00:20:40.320 However, implementing read barriers is complicated. They require careful placement in various areas of the code to ensure performance impacts aren’t significant. As a result, I also turned to the mprotect system call to manage memory protections more effectively.
00:24:06.400 Using mprotect, I change the memory protection on the region when an object is moved, preventing access until the move is completed. However, mprotect has its own challenges, requiring memory regions to be aligned and sized correctly.
00:26:06.400 To deal with size and alignment issues, I sent a patch to Ruby to extend heap pages to be aligned correctly, enabling us to utilize mprotect effectively and ensure smooth operation.
00:28:20.720 I ran benchmarks using RDoc documentation generation and observed a reduction in peak memory usage with the patch. The alterations made it clear that we can allocate memory more efficiently by ensuring that all allocated blocks are utilized.

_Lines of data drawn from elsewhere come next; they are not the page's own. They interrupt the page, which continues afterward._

(** * Verification of the JWT authentication and role middleware

    Shallow embedding of [src/middleware/auth.js]: the Express middlewares
    [authenticateToken], [requireRole] and [requireAuthenticated], the
    key callback [getKey] and the verification options [jwtOptions].

    The two npm packages the file calls, [jsonwebtoken] and [jwks-rsa], are
    not part of the repository.  [jwt.verify] is taken as a parameter (a
    [JwtLibrary]); the key cache behind [client.getSigningKey] is modelled
    from the specification (module [KeyResolver]).  The engine's
    [String.prototype.toLowerCase] is a parameter too (a [Host]), known
    only by what it does to ASCII strings. *)

From Stdlib Require Import String Ascii List ZArith Bool Arith Lia Sorted.
From Stdlib Require Import DecimalString.
Import ListNotations.
Open Scope string_scope.

Set Warnings "-register-all".

(** ** JavaScript primitives used by the middleware *)

Module Js.

(** Strings are byte strings: the UTF-8 form of the JavaScript string.
    Equality, the empty string and the space character are the same on
    both sides. *)

(** The ASCII letters A-Z mapped to a-z, every other byte kept. *)
Definition lower_ascii (c : ascii) : ascii :=
  let n := nat_of_ascii c in
  if (65 <=? n)%nat && (n <=? 90)%nat then ascii_of_nat (n + 32) else c.

(** What lower-casing does to a string of ASCII characters. *)
Fixpoint asciiLower (s : string) : string :=
  match s with
  | EmptyString => EmptyString
  | String c s' => String (lower_ascii c) (asciiLower s')
  end.
(** * ManipulatorRobot: safety clamp, feature schema, capture, teleoperation
      and lifecycle of [lerobot/common/robot_devices/robots/manipulator.py]

    The Python module is embedded shallowly:
    - tensors of joint positions are one-dimensional lists of IEEE-754
      binary32 numbers (the [spec_float] model of the Standard Library,
      precision 24, exponent bound 128), with torch's broadcasting rules;
    - dictionaries are [gmap string _] (or association lists where the
      iteration order of the registry matters);
    - exceptions are an explicit [result] type;
    - devices are an oracle: what a device returns or whether it raises is a
      function of the trace of device calls issued so far, and every device
      call is appended to that trace. *)

From Stdlib Require Import ZArith QArith Qabs Lia Bool String Ascii.
From Stdlib Require Import SpecFloat.
From stdpp Require Import base option list strings gmap fin_maps.

Open Scope Z_scope.

(** ** Exceptions and results *)

Inductive exn :=
| RobotDeviceAlreadyConnectedError
| RobotDeviceNotConnectedError
| ValueError
| KeyError (key : string)
| IndexError
| TypeError
| AttributeError
| RuntimeError
| OverflowError
| DeviceError (device : string).

Inductive result (A : Type) :=
| Ok (a : A)
| Raise (e : exn).
Arguments Ok {A} a.
Arguments Raise {A} e.

(** [result] is an error monad; stdpp's [x ← r; k] notation sequences it. *)
#[global] Instance result_ret : MRet result := λ A a, Ok a.
#[global] Instance result_bind : MBind result := λ A B k r,
  match r with
  | Ok a => k a
  | Raise e => Raise e
  end.

(** ** binary32 tensors *)

Module F32.

Definition prec : Z := 24.
Definition emax : Z := 128.

Definition t := spec_float.

Definition add : t → t → t := SFadd prec emax.
Definition sub : t → t → t := SFsub prec emax.
Definition neg : t → t := SFopp.
Definition abs : t → t := SFabs.
Definition ltb : t → t → bool := SFltb.
Definition leb : t → t → bool := SFleb.

Definition zero : t := S754_zero false.

(** The binary32 number nearest to [m * 2^e]. *)
Definition of_Z2 (m e : Z) : t := binary_normalize prec emax m e false.

Definition is_nan (x : t) : bool :=
  match x with S754_nan => true | _ => false end.

Definition valid (x : t) : bool := valid_binary prec emax x.

(** [torch.minimum] and [torch.maximum] on one element: a NaN operand gives
    NaN, otherwise [std::min] / [std::max]. *)
Definition minimum (a b : t) : t :=
  if is_nan a || is_nan b then S754_nan
  else if ltb b a then b else a.

Definition maximum (a b : t) : t :=
  if is_nan a || is_nan b then S754_nan
  else if ltb a b then b else a.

00:29:55.840 Through these optimizations, we've confirmed that with effective management of memory and careful handling of read barriers, we can reduce memory usage overall. Therefore, I titled this talk 'Reducing Memory by Using More' because it encapsulates the essence of the improvements.
00:30:56.240 In summary, while this project may seem slow at the moment, it signifies a substantial step forward in enhancing Ruby's memory handling capabilities, allowing the introduction of read barriers for concurrent execution. Thank you for your attention, and I hope to see you all in person at Ruby 2021!